|"I believed in all those square values...loyalty, fidelity."|
At a friend's urging, I remember going to see the then-popular student-protest movie, The Strawberry Statement (1970) and being somewhat taken aback (even at 13 years of age) that in this film about counterculture revolutionaries, the only jobs these shake-up-the-system extremists could devise for women was to fetch food and work the copy machine! With few exceptions, women in the films of the New Hollywood were depicted as either sexually available embodiments of the "free love" movement or killjoy symbols of marital conformity.
|Carrie Snodgress as Tina Balser|
|Richard Benjamin as Jonathan Balser|
|Frank Langella as George Prager|
|Frannie Michel as Liz Balser / Lorraine Cullen as Sylvie Balser|
Eve Arden in Mildred Pierce - 1945
WHAT I LOVE ABOUT THIS FILM
It all sounds pretty heady and serious, but Diary of a Mad Housewife is actually brilliantly funny. The film's offbeat balance of social commentary and dark character humor is established in the wonderful, pre-credits opening sequence. It's like a tragi-comic burlesque of 20th-century marriage as envisioned perhaps by Valerie Solanas in her SCUM Manifesto (remember her? She's the radical feminist who shot Andy Warhol in 1968). In the space of 10 minutes, Richard Benjamin heaps what seems like an entire lifetime's worth of complaints and criticisms on the head of the mutely tolerant Snodgress as they go about their morning rituals. You sense somehow that this is a "new side" of her husband Snodgress is seeing (in the novel by Sue Kaufman, an unexpected inheritance is the catalyst for Jonathan's sudden obnoxious turn) and her strained attempts to hold it together in the face of the onslaught is like a sly feminist take on the "Plastics!" party scene in The Graduate.
It's no wonder that everyone was hailing Carrie Snodgress as the new star of the '70s when Diary of a Mad Housewife was released. She was an original. Her unadorned naturalism, husky voice, and air of self-assured "smarts" made her a welcome relief from all the well-intentioned bimbos (Karen Black cornered that market) and lost waifs (Liza Minnelli) littering the movie landscape. Her performance here is a delight of small details. Check out the catalog of emotions she conveys in the party sequence when she meets up with Langella for a second time. She's absolutely fun and fascinating to watch. Carrie Snodgress never chased the stardom that was hers for the taking, and when she passed away in 2004, cinema lost one of its best.
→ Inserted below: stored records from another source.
(** C1, the claim refuted: in the scenario of the specification the
    expansion of [foo] has the record of [pkg.blksails.net/foo/sub], which
    gets its import page, but the package list at the end of the run holds
    the root record alone and the index page does not show the import path
    of the subdirectory. *)
Lemma subdirectory_record_not_registered :
  let client := fooClient [goRepo "foo"] in
  let final := processRepos client [] [goRepo "foo"] emptyWorld in
  let run := main (tokenEnv client) emptyWorld in
  resolve client (goRepo "foo") = Some ("pkg.blksails.net/foo", fooListing)
  ∧ fooSub ∈ expand "pkg.blksails.net/foo" (goRepo "foo") fooListing
  ∧ value final = Returned [fooRoot]
  ∧ ¬ (fooSub ∈ [fooRoot])
  ∧ value run = 0%nat
  ∧ fs (world run) !! "public/foo/sub/index.html" = Some (File (renderImportPage fooSub))
  ∧ fs (world run) !! "public/index.html" = Some (File (renderIndexPage [fooRoot]))
  ∧ contains (renderIndexPage [fooRoot]) "pkg.blksails.net/foo/sub" = false
  ∧ contains (renderIndexPage [fooRoot]) "pkg.blksails.net/foo" = true.
Proof.
  intros client final run.
  assert (Hfinal : value final = Returned [fooRoot]) by (vm_compute; reflexivity).
  split; [vm_compute; reflexivity|].
  split.
  { assert (Hexpand : expand "pkg.blksails.net/foo" (goRepo "foo") fooListing
                      = [fooRoot; fooSub]) by (vm_compute; reflexivity).
    rewrite Hexpand. apply list_elem_of_further, list_elem_of_here. }
  split; [exact Hfinal|].
  split.
  { apply not_elem_of_cons. split; [discriminate | apply not_elem_of_nil]. }
  split; [vm_compute; reflexivity|].
  split; [vm_compute; reflexivity|].
  split; [vm_compute; reflexivity|].
  split; vm_compute; reflexivity.
Qed.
As its title suggests, Diary of a Mad Housewife is told exclusively from Tina's perspective. And, as she is admittedly going mad (the film we're watching is actually Tina's disclosures to an encounter group) she is the quintessential unreliable narrator. In taking such a precise point of view, the film reminds us that we are seeing the world as Tina sees it, not necessarily as it really is. Richard Benjamin's broad-strokes caricature of the modern FDM (Forceful Dominant Male) is a lot easier to take under these circumstances.
Diary of a Mad Housewife came out at the height of the Women's Liberation Movement, which may explain why so many critics at the time expressed disappointment in the perceived passivity of the Carrie Snodgress character. Half felt the film amounted to little more than male-bashing, stacking the deck to make Snodgress the guiltless victim. Others complained that Snodgress' inaction in the face of so much abuse rendered her an anti-feminist heroine and only added another docile female character to the ranks of cinema leading ladies.
"I joined 'group' with the understanding that I would get help with my very real and terrible life's problems. She has a husband AND a lover AND an 8-room apartment on the Park!?! Why does SHE need help?"